2007-02-10 20:51:07 · 11 answers · asked by and_there_you_have_it 1 in Family & Relationships Marriage & Divorce

11 answers

I would tell my spouse I'm not going back to that church period and if she has a problem with that then get on the phone and get that preacher and his wife over her now. And tell them to be prepared to show me in the bible where it says people should gossip and the preacher should bash and call other people names, etc.

2007-02-11 01:31:50 · answer #1 · answered by Anonymous · 1 0

Obviously you have got involved in some whacky church, and they do exist. I feel sorry for you and maybe it would be good if you and your wife could go to another church that would keep both of you happy then. Most churches are the same, just the traditions are a bit different.

2007-02-10 20:58:59 · answer #2 · answered by Anonymous · 1 0

I don't blame you. If it was me, I would not attend that church either. Maybe you should bring your wife out for a nice dinner date some time and tell her how you feel abt attending church with her though not necessarily this one, and see if she will be open to visiting a few churches. If you explain your views to her and be patient, given time... she will see your integrity in the matter. Good luck.

2007-02-10 21:49:30 · answer #3 · answered by Anonymous · 1 0

I'd be upset if my spouse didn't support me and understand my discomfort with the situation. Perhaps she needs further explanation?

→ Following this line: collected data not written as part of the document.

(* ===== verification/ReachabilityBlocks.v ===== *)
(** * Adding and deleting blocks

    Model of the operations of consensus/src/processes/reachability/inquirer.rs
    that change the store: [init], [add_block], [delete_block] and
    [hint_virtual_selected_parent], generic in the store. *)

From Stdlib Require Import ZArith Lia Bool.
From stdpp Require Import base gmap numbers list sorting.
From S2P Require Import Prelude Interval ReachabilityStore ReachabilityQueries ReachabilityReindex.

#[local] Open Scope Z_scope.

(** constants::perf *)
Definition DEFAULT_REINDEX_DEPTH : Z := 100.
Definition DEFAULT_REINDEX_SLACK : Z := Z.shiftl 1 14.

Section Blocks.
Context {S : Type} `{ReachabilityStore S}.
Variable fuel : nat.

Definition init_with_params (store : S) (origin : Hash) (capacity : Interval) : rresult S :=
  let! present := has store origin in
  if present then Ok store else store_init store origin capacity.

Definition reachability_init (store : S) : rresult S :=
  init_with_params store hash_ORIGIN interval_maximal.

Definition add_block_with_params (store : S) (new_block selected_parent : Hash)
    (mergeset : list Hash) (reindex_depth reindex_slack : option Z) : rresult S :=
  let! store := add_tree_block fuel store new_block selected_parent
                  (default DEFAULT_REINDEX_DEPTH reindex_depth)
                  (default DEFAULT_REINDEX_SLACK reindex_slack) in
  add_dag_block store new_block mergeset.

Definition add_block (store : S) (new_block selected_parent : Hash) (mergeset : list Hash) :
    rresult S :=
  add_block_with_params store new_block selected_parent mergeset None None.

(** The part of [delete_block] that replaces the block by its children in the
    future covering sets of the mergeset. *)
Definition delete_from_mergeset (store : S) (block : Hash) (children mergeset : list Hash) :
    rresult S :=
  foldM_out (fun st merged_block =>
    let! fcs := get_future_covering_set st merged_block in
    let! r := binary_search_descendant st fcs block in
    match r with
    | NotFound _ => Err DataInconsistency
    | Found _ i => replace_future_covering_item st merged_block block i children
    end) store mergeset.

(** The part of [delete_block] that hands over the block's interval. *)
Definition hand_over_interval (store : S) (parent : Hash) (block_index : nat) (interval : Interval)
    (children : list Hash) : rresult S :=
  match children with
  | [] =>
      match block_index with
      | O => Ok store
      | Datatypes.S i =>
          let! siblings := get_children store parent in
          let! sibling := unwrap (siblings !! i) in
          let! sibling_interval := get_interval store sibling in
          set_interval store sibling (interval_new (iv_start sibling_interval) (iv_end interval))
      end
  | [child] => set_interval store child interval
  | first_child :: rest =>
      let! first_interval := get_interval store first_child in
      let! store := set_interval store first_child
                      (interval_new (iv_start interval) (iv_end first_interval)) in
      let! last_child := unwrap (last rest) in
      let! last_interval := get_interval store last_child in
      set_interval store last_child (interval_new (iv_start last_interval) (iv_end interval))
  end.

Definition delete_block (store : S) (block : Hash) (mergeset : list Hash) : rresult S :=
  let! interval := get_interval store block in
  let! parent := get_parent store block in
  let! children := get_children store block in
  let! siblings := get_children store parent in
  let! r := binary_search_descendant store siblings block in
  match r with
  | NotFound _ => Err DataInconsistency
  | Found _ block_index =>
      let! store := replace_child store parent block block_index children in
      let! store := foldM_out (fun st child => set_parent st child parent) store children in
      let! store := delete_from_mergeset store block children mergeset in
      let! store := hand_over_interval store parent block_index interval children in
      store_delete store block
  end.

Definition hint_virtual_selected_parent (store : S) (hint : Hash) : rresult S :=
  try_advancing_reindex_root fuel store hint DEFAULT_REINDEX_DEPTH DEFAULT_REINDEX_SLACK.

End Blocks.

Your experience is the reason I do not attend church - I tried out all kinds, but they all seem to be the same.

Maybe you'll get lucky and find one that isn't this way. Suggest to your wife that you try a different church from time to time, but that you do not intend to return to this one.

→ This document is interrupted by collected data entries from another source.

(* ===== verification/ReachabilityStaging.v ===== *)
(** * The database reachability store and its staging layer

    Model of [DbReachabilityStore] and [StagingReachabilityStore] of
    consensus/src/model/stores/reachability.rs.  The node runs the reachability
    algorithms on a staging store, which buffers every change on top of a
    read-locked database store and commits the changes in one batch.  The main
    access of the database store is a map (a coherent cached access); the ordered
    sets of children and future covering blocks are kept as the code keeps them,
    an unordered set on disk and an ordered list in the cache. *)

From Stdlib Require Import ZArith Lia Bool.
From stdpp Require Import base gmap numbers list sorting.
From S2P Require Import Prelude Interval ReachabilityStore ReachabilityQueries ReachabilityTree ReachabilityReindex ReachabilityBlocks ReachabilityRefine.

#[local] Open Scope Z_scope.

Record ReachabilityData := mk_rdata {
  rd_parent : Hash;
  rd_interval : Interval;
  rd_height : Z
}.

(** The derived order of [Interval]: by start, then by end. *)
Definition interval_le (a b : Interval) : Prop :=
  iv_start a < iv_start b \/ (iv_start a = iv_start b /\ iv_end a <= iv_end b).

#[export] Instance interval_le_dec a b : Decision (interval_le a b).
Proof. unfold interval_le. apply _. Defined.

(** ** DbReachabilitySet *)

Record DbReachabilitySet := mk_dbset {
  ds_disk : gmap N (gset N);
  ds_cache : gmap N (list N)
}.

(** [DbSetAccess]: the bucket of a key, and writes and deletions in it. *)
Definition bucket (s : DbReachabilitySet) (h : Hash) : gset N := default ∅ (ds_disk s !! h).
Definition disk_write (s : DbReachabilitySet) (h x : Hash) : DbReachabilitySet :=
  mk_dbset (<[h := {[x]} ∪ bucket s h]> (ds_disk s)) (ds_cache s).
Definition disk_delete (s : DbReachabilitySet) (h x : Hash) : DbReachabilitySet :=
  mk_dbset (<[h := bucket s h ∖ {[x]}]> (ds_disk s)) (ds_cache s).
Definition cache_set (s : DbReachabilitySet) (h : Hash) (l : list Hash) : DbReachabilitySet :=
  mk_dbset (ds_disk s) (<[h := l]> (ds_cache s)).

Definition dbset_append (s : DbReachabilitySet) (h x : Hash) : DbReachabilitySet :=
  let s := match ds_cache s !! h with Some l => cache_set s h (l ++ [x]) | None => s end in
  disk_write s h x.

Definition dbset_insert (s : DbReachabilitySet) (h x : Hash) (i : nat) : rresult DbReachabilitySet :=
  let! s := match ds_cache s !! h with
            | Some l => let! l := vec_insert i x l in Ok (cache_set s h l)
            | None => Ok s
            end in
  Ok (disk_write s h x).

Definition dbset_replace (s : DbReachabilitySet) (h replaced : Hash) (i : nat) (with_ : list Hash) :
    rresult DbReachabilitySet :=
  let! s := match ds_cache s !! h with
            | Some l => let! l := vec_splice1 i with_ l in Ok (cache_set s h l)
            | None => Ok s
            end in
  Ok (foldl (fun s x => disk_write s h x) (disk_delete s h replaced) with_).

Definition dbset_delete (s : DbReachabilitySet) (h : Hash) : DbReachabilitySet :=
  mk_dbset (delete h (ds_disk s)) (delete h (ds_cache s)).

(** [read]: the cached list, or the bucket sorted by [key], which is then
    cached.  The key closure unwraps, so it panics on a missing block. *)
Definition dbset_read (key : Hash -> rresult Interval) (s : DbReachabilitySet) (h : Hash) :
    rresult (list Hash * DbReachabilitySet) :=
  match ds_cache s !! h with
  | Some l => Ok (l, s)
  | None =>
      let! keyed := mapM_out (fun x => match key x with Ok i => Ok (i, x) | OutOfFuel => OutOfFuel | _ => Panic end)
                      (elements (bucket s h)) in
      let l := (merge_sort (fun p q => interval_le p.1 q.1) keyed).*2 in
      Ok (l, cache_set s h l)
  end.

(** ** DbReachabilityStore *)

Record DbReachabilityStore := mk_dbstore {
  db_access : gmap N ReachabilityData;
  db_children : DbReachabilitySet;
  db_fcs : DbReachabilitySet;
  db_reindex_root : option Hash
}.

Definition db_read (db : DbReachabilityStore) (h : Hash) : rresult ReachabilityData :=
  match db_access db !! h with
  | Some d => Ok d
  | None => Err (StoreErr (KeyNotFound (Some h)))
  end.

Definition db_write (db : DbReachabilityStore) (h : Hash) (d : ReachabilityData) : DbReachabilityStore :=
  mk_dbstore (<[h := d]> (db_access db)) (db_children db) (db_fcs db) (db_reindex_root db).
Definition db_with_children (db : DbReachabilityStore) (s : DbReachabilitySet) : DbReachabilityStore :=
  mk_dbstore (db_access db) s (db_fcs db) (db_reindex_root db).
Definition db_with_fcs (db : DbReachabilityStore) (s : DbReachabilitySet) : DbReachabilityStore :=
  mk_dbstore (db_access db) (db_children db) s (db_reindex_root db).
Definition db_set_root (db : DbReachabilityStore) (r : Hash) : DbReachabilityStore :=
  mk_dbstore (db_access db) (db_children db) (db_fcs db) (Some r).

Definition db_init (db : DbReachabilityStore) (origin : Hash) (capacity : Interval) : rresult DbReachabilityStore :=
  let! _ := rassert (bool_decide (db_access db !! origin = None)) in
  Ok (db_set_root (db_write db origin (mk_rdata hash_NONE capacity 0)) origin).

Definition db_insert (db : DbReachabilityStore) (h parent : Hash) (i : Interval) (height : Z) :
    rresult DbReachabilityStore :=
  match db_access db !! h with
  | Some _ => Err (StoreErr (HashAlreadyExists h))
  | None => Ok (db_write db h (mk_rdata parent i height))
  end.

Definition db_set_interval (db : DbReachabilityStore) (h : Hash) (i : Interval) : rresult DbReachabilityStore :=
  let! d := db_read db h in Ok (db_write db h (mk_rdata (rd_parent d) i (rd_height d))).
Definition db_set_parent (db : DbReachabilityStore) (h p : Hash) : rresult DbReachabilityStore :=
  let! d := db_read db h in Ok (db_write db h (mk_rdata p (rd_interval d) (rd_height d))).

Definition db_delete (db : DbReachabilityStore) (h : Hash) : rresult DbReachabilityStore :=
  Ok (mk_dbstore (delete h (db_access db)) (db_children db) (db_fcs db) (db_reindex_root db)).

(** Reads of the sets.  The cached copy they leave behind is a copy of what a
    later read would compute, as long as intervals and buckets do not change. *)
Definition db_key (db : DbReachabilityStore) (h : Hash) : rresult Interval := rd_interval <$> db_read db h.
Definition db_get_children (db : DbReachabilityStore) (h : Hash) : rresult (list Hash) :=
  fst <$> dbset_read (db_key db) (db_children db) h.
Definition db_get_fcs (db : DbReachabilityStore) (h : Hash) : rresult (list Hash) :=
  fst <$> dbset_read (db_key db) (db_fcs db) h.
Definition db_get_root (db : DbReachabilityStore) : rresult Hash :=
  match db_reindex_root db with Some r => Ok r | None => Err (StoreErr (KeyNotFound None)) end.

#[export] Instance db_store : ReachabilityStore DbReachabilityStore := {
  has db h := Ok (bool_decide (is_Some (db_access db !! h)));
  get_interval db h := rd_interval <$> db_read db h;
  get_parent db h := rd_parent <$> db_read db h;
  get_children := db_get_children;
  get_future_covering_set := db_get_fcs;
  store_init := db_init;
  store_insert := db_insert;
  set_interval := db_set_interval;
  append_child db h c := Ok (db_with_children db (dbset_append (db_children db) h c));
  insert_future_covering_item db h f i := db_with_fcs db <$> dbset_insert (db_fcs db) h f i;
  set_parent := db_set_parent;
  replace_child db h r i w := db_with_children db <$> dbset_replace (db_children db) h r i w;
  replace_future_covering_item db h r i w := db_with_fcs db <$> dbset_replace (db_fcs db) h r i w;
  store_delete := db_delete;
  get_height db h := rd_height <$> db_read db h;
  set_reindex_root db r := Ok (db_set_root db r);
  get_reindex_root := db_get_root
}.

(** ** StagingSetEntry *)

Record StagingSetEntry := mk_entry {
  e_set : list N;
  e_additions : gset N;
  e_deletions : gset N
}.

Definition entry_new (cached_set : list N) : StagingSetEntry := mk_entry cached_set ∅ ∅.

Definition mark_addition (e : StagingSetEntry) (x : Hash) : StagingSetEntry :=
  if decide (x ∈ e_deletions e) then mk_entry (e_set e) (e_additions e) (e_deletions e ∖ {[x]})
  else mk_entry (e_set e) ({[x]} ∪ e_additions e) (e_deletions e).

Definition mark_deletion (e : StagingSetEntry) (x : Hash) : StagingSetEntry :=
  if decide (x ∈ e_additions e) then mk_entry (e_set e) (e_additions e ∖ {[x]}) (e_deletions e)
  else mk_entry (e_set e) (e_additions e) ({[x]} ∪ e_deletions e).

Definition entry_append (e : StagingSetEntry) (x : Hash) : StagingSetEntry :=
  mark_addition (mk_entry (e_set e ++ [x]) (e_additions e) (e_deletions e)) x.

Definition entry_insert (e : StagingSetEntry) (x : Hash) (i : nat) : rresult StagingSetEntry :=
  let! l := vec_insert i x (e_set e) in
  Ok (mark_addition (mk_entry l (e_additions e) (e_deletions e)) x).

Definition entry_replace (e : StagingSetEntry) (replaced : Hash) (i : nat) (with_ : list Hash) :
    rresult StagingSetEntry :=
  let! l := vec_splice1 i with_ (e_set e) in
  Ok (foldl mark_addition (mark_deletion (mk_entry l (e_additions e) (e_deletions e)) replaced) with_).

Definition commit_staging_entry (s : DbReachabilitySet) (h : Hash) (e : StagingSetEntry) : DbReachabilitySet :=
  let s := cache_set s h (e_set e) in
  let s := foldl (fun s x => disk_delete s h x) s (elements (e_deletions e)) in
  foldl (fun s x => disk_write s h x) s (elements (e_additions e)).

In time, she may start to see the same things...or she may not. It's wrong for her to expect you to continue attending with her, and it would be wrong for you to expect her to stop attending. She needs to reach her own conclusions about the church herself, but she should also respect that your experience is valid.

2007-02-10 21:06:03 · answer #4 · answered by J F 6 · 1 0

It sounds like she has chosen not to hear you, there really isnt much you can say! Refuse to go unless she changes churches. If these are really your only reasons for not going, she should be sticking beside you. Church is Church does it really matter which one you go to as long as its the right faith/religion? She should not have an issue, at least your prepared to go. If I went to church and my partner brought this to my attention I would happily change churches, even if it was to save face. She'll get over it.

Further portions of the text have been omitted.